Os abcessos subcutâneos na sequência de mordeduras, muito frequentes no gato

 

As mordeduras entre animais são relativamente comuns e ocorrem, em geral, entre companheiros de uma mesma espécie.

Ainda assim, um cão pode por vezes morder cruelmente um gato, um roedor, um furão, uma ovelha ou qualquer outro animal doméstico ou selvagem — o que, felizmente, permanece raro, por ser intolerável. Já os gatos mordem-se de preferência entre si, a maior parte das vezes em combates territoriais. Trata-se, nesse caso, de um comportamento que se pode considerar normal.

 

Os gatos machos não castrados lutam com mais frequência, mas os outros, em geral, também não são propriamente uns anjinhos!
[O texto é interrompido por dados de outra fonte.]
Lemma page_mask (p : Z) : 0 <= p < 2 ^ 32 -> p .& uint32 (Z.lnot PGMASK) = p - p mod 4096.
Proof.
  intros Hp. assert (p .& uint32 (Z.lnot PGMASK) = Z.ldiff p (Z.ones 12)) as ->.
  { apply Z.bits_inj'. intros k Hk. rewrite Z.land_spec, Z.ldiff_spec. destruct (decide (k < 32)).
    - unfold uint32. rewrite uint_testbit_low, Z.lnot_spec by lia. done.
    - assert (Z.testbit p k = false) as ->; [| done].
      apply (proj1 (is_uint_bits 32 p ltac:(lia))); [done | lia]. }
  rewrite Z.ldiff_ones_r, Z.shiftl_mul_pow2, Z.shiftr_div_pow2 by lia. change (2 ^ 12) with 4096.
  pose proof (Z.div_mod p 4096). lia.
Qed.

Lemma page_base_aligned (p : Z) : (p - p mod 4096) mod 4096 = 0.
Proof. rewrite Zminus_mod_idemp_r. by rewrite Z.sub_diag. Qed.

Lemma hit_address x v : entry_ppn x mod 4096 = 0 -> entry_ppn x .| (v .& PGMASK) = entry_ppn x + v mod 4096.
Proof.
  intros Hx. change PGMASK with (Z.ones 12). rewrite Z.land_ones by lia. change (2 ^ 12) with 4096.
  apply (lor_add _ _ 12); [lia | done | apply Z.mod_pos_bound; lia].
Qed.

(** ** Translation *)

(** The mode of an access: mstatus.mprv lets loads and stores use the previous one. *)
Definition access_mode (s : S) (type : MemoryAccessType) : PrivilegeLevel :=
  let r := vm_regs_of s in
  if negb (bool_decide (type = FETCH)) && vm_mprv r then vm_mpp r else vm_prv r.

Record mmu_ready (s : S) (vm : vm_info) : Prop := {
  ready_inv : mem_inv s;
  ready_vm : current_vm s = Some vm;
  ready_tlb : tlb_ok s vm;
  ready_4GB : below_4GB s vm
}.

Lemma unchanged_ready s s' vm : unchanged s s' -> mmu_ready s vm -> mmu_ready s' vm.
Proof.
  intros Hu [Hi Hv Ht Hb]. pose proof Hu as (Hi' & Er & Em & Hp). constructor; [done | | |].
  - unfold current_vm in *. by rewrite Er.
  - intros m t idx. rewrite Em. eapply entry_ok_mono; [| apply Ht].
    intros v p. by apply translates_unchanged.
  - intros v i a pte Hl. apply (Hb v i a pte). by apply (leaf_at_ext (pte_at s')).
Qed.

Lemma fill_ready s s' vm vaddr type mode i a pte :
  mmu_ready s vm -> vm_info_ok xlen vm -> ptesize vm = w ->
  accesses s vm mode type vaddr i a pte -> recorded_at s s' type a pte ->
  let p := physical_address vm pte vaddr i in
  let vpn := vaddr .>> PGSHIFT in
  let x := mkTlbEntry (p .& uint32 (Z.lnot PGMASK)) vpn in
  forall idx, let m := get_mmu s' in
  mmu_ready (set_mmu (mkMMU (tlb_set mode type idx x (tlb m)) (page_fault_on_AD m)) s') vm.
Proof.
  intros [Hi Hv Ht Hb] Hok Hw Hacc Hrec p vpn x idx m.
  destruct (leaf_at_entry _ _ _ _ _ _ _ _ (access_leaf _ _ _ _ _ _ _ _ _ _ _ _ Hacc)) as [Hpte Hleaf].
  pose proof Hrec as (Hi' & Er & Em & _).
  set (m' := mkMMU _ _). destruct (set_mmu_ok s' m' Hi') as (Hinv & Eg & Ergs & Hat).
  assert (Htr : forall k t v q, translates s vm k t v q -> translates (set_mmu m' s') vm k t v q).
  { intros k t v q Hq. apply (translates_recorded s s' type a pte) in Hq; [| done ..].
    destruct Hq as (j & b & e & [Hc Hl Hp ? Hr] & ->). exists j, b, e. split; [| done].
    unfold accesses. rewrite Ergs, Eg. constructor; try done.
    by apply (leaf_at_ext (pte_at s')). }
  assert (Hp : 0 <= p < 2 ^ 32).
  { split; [apply physical_address_offset | apply (Hb vaddr i a pte), Hacc]. }
  constructor; [done | | |].
  - unfold current_vm in *. by rewrite Ergs, Er.
  - intros k t j. rewrite Eg. unfold m'. cbn [tlb]. rewrite tlb_get_set.
    case_decide as E.
    + simplify_eq. right. change (entry_ppn x) with (p .& uint32 (Z.lnot PGMASK)).
      change (entry_vpn x) with vpn.
      assert (p mod 4096 = vaddr mod 4096) as Hoff by apply physical_address_offset.
      split; [rewrite page_mask by done; apply page_base_aligned |].
      intros v Hvp. unfold vpn in Hvp. rewrite Z.shiftr_div_pow2 in Hvp by (unfold PGSHIFT; lia).
      change (2 ^ PGSHIFT) with 4096 in Hvp. apply Htr. exists i, a, (pte_at s a).
      assert (12 <= top_bit vm) by (pose proof (vm_levels _ _ Hok); pose proof (vm_idxbits _ _ Hok);
        unfold top_bit; nia).
      split; [eapply access_page; [by symmetry | apply Hok | done | done] |].
      pose proof (physical_address_page vm (pte_at s a) v vaddr i Hvp).
      rewrite page_mask by done. unfold p in *. lia.
    + eapply entry_ok_mono; [apply Htr |]. unfold m. rewrite Em. apply Ht.
  - pose proof (below_4GB_recorded s s' type a pte vm Hrec Hpte Hleaf Hok Hw Hb) as Hb'.
    intros v j b e Hl. apply (Hb' v j b e).
    apply (leaf_at_ext (pte_at (set_mmu m' s'))); [intros; by symmetry | done].
Qed.

End tlb.

(** The code after the mode of the access has been chosen. *)
Lemma translate_eq {S} `{!mmu_interface S} vaddr type (s : S) :
  satp_mode (vm_regs_of s) <> SATP_MODE_BARE -> access_mode s type <> MachineMode ->
  let mode := access_mode s type in
  let vpn := vaddr .>> PGSHIFT in
  let idx := vpn mod TLB_ENTRIES in
  translate_virtual_to_physical_addr vaddr type s
  = (mmu_quantum_inc mmu_access_delay ;;
     assert ((mode =? 0) || (mode =? 1)) ;;
     x ← gets (fun s => tlb_get (tlb (get_mmu s)) mode type idx);
     if entry_vpn x =? vpn then mret (entry_ppn x .| (vaddr .& PGMASK))
     else
       paddr ← walk vaddr type mode;
       modify (fun s =>
         let m := get_mmu s in
         let x := mkTlbEntry (paddr .& uint32 (Z.lnot PGMASK)) vpn in
         set_mmu (mkMMU (tlb_set mode type idx x (tlb m)) (page_fault_on_AD m)) s) ;;
       mret paddr) s.
Proof.
  intros Hb Hm. unfold translate_virtual_to_physical_addr, core_reg, gets.
  unfold mbind at 1, M_bind at 1. cbv beta iota.
  destruct (Z.eqb_spec (satp_mode (vm_regs_of s)) SATP_MODE_BARE) as [E|_]; [done |].
  unfold mbind at 1, M_bind at 1. cbv beta iota. unfold mbind at 1, M_bind at 1. cbv beta iota.
  unfold mbind at 1, M_bind at 1. cbv beta iota.
  unfold access_mode in *. cbn zeta in *.
  match goal with |- context [?m =? MachineMode] => destruct (Z.eqb_spec m MachineMode) end;
    [done | reflexivity].
Qed.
Se as mordeduras do cão podem ser largas e dilacerantes, os dentes do gato são compridos, finos e pontiagudos e deixam poucos vestígios.

 

Todas as mordeduras são consideradas muito infetadas. Devem, por isso, ser tratadas com antibióticos, sobretudo se não tiver sido possível desinfetar bem e depressa.

Os abcessos subcutâneos formam-se ao fim de vários dias na bolsa sob a pele que foi contaminada pela mordedura. A ferida original fecha muito depressa e as bactérias responsáveis pela infeção proliferam: como não gostam do ar, encontram ali um ambiente ideal.

O sistema de defesa do animal tenta conter a infeção e forma-se a acumulação de pus. O objetivo da terapêutica é, portanto, evacuar esse pus por drenagem, desinfetar bem a bolsa livre e, sobretudo, não suturar as aberturas.

Pelo contrário, procura-se alargar as aberturas para deixar o ar circular, permitir que a infeção continue a drenar e favorecer uma cicatrização limpa. Estes cuidados efetuam-se sob sedação. Depois, em casa, cuidados regulares, além da antibioterapia, aceleram o processo de cura. As aberturas naturais, ou criadas artificialmente, voltam a fechar-se por si próprias ao fim de alguns dias.

 

As mordeduras também podem transmitir algumas doenças, sendo algumas muito graves, como a leucose felina (FeLV), o vírus da imunodeficiência felina (FIV), a raiva, etc… Se algumas destas doenças podem ser prevenidas com vacinações regulares, outras não. Assim, a prevenção das mordeduras e das suas consequências no gato faz-se sobretudo por uma soma de pequenos cuidados: castração, fazer as vacinações existentes, ajustar os horários de saída do gato, desinfetar qualquer ferida visível e, se necessário, ir ao veterinário caso a antibioterapia se revele necessária.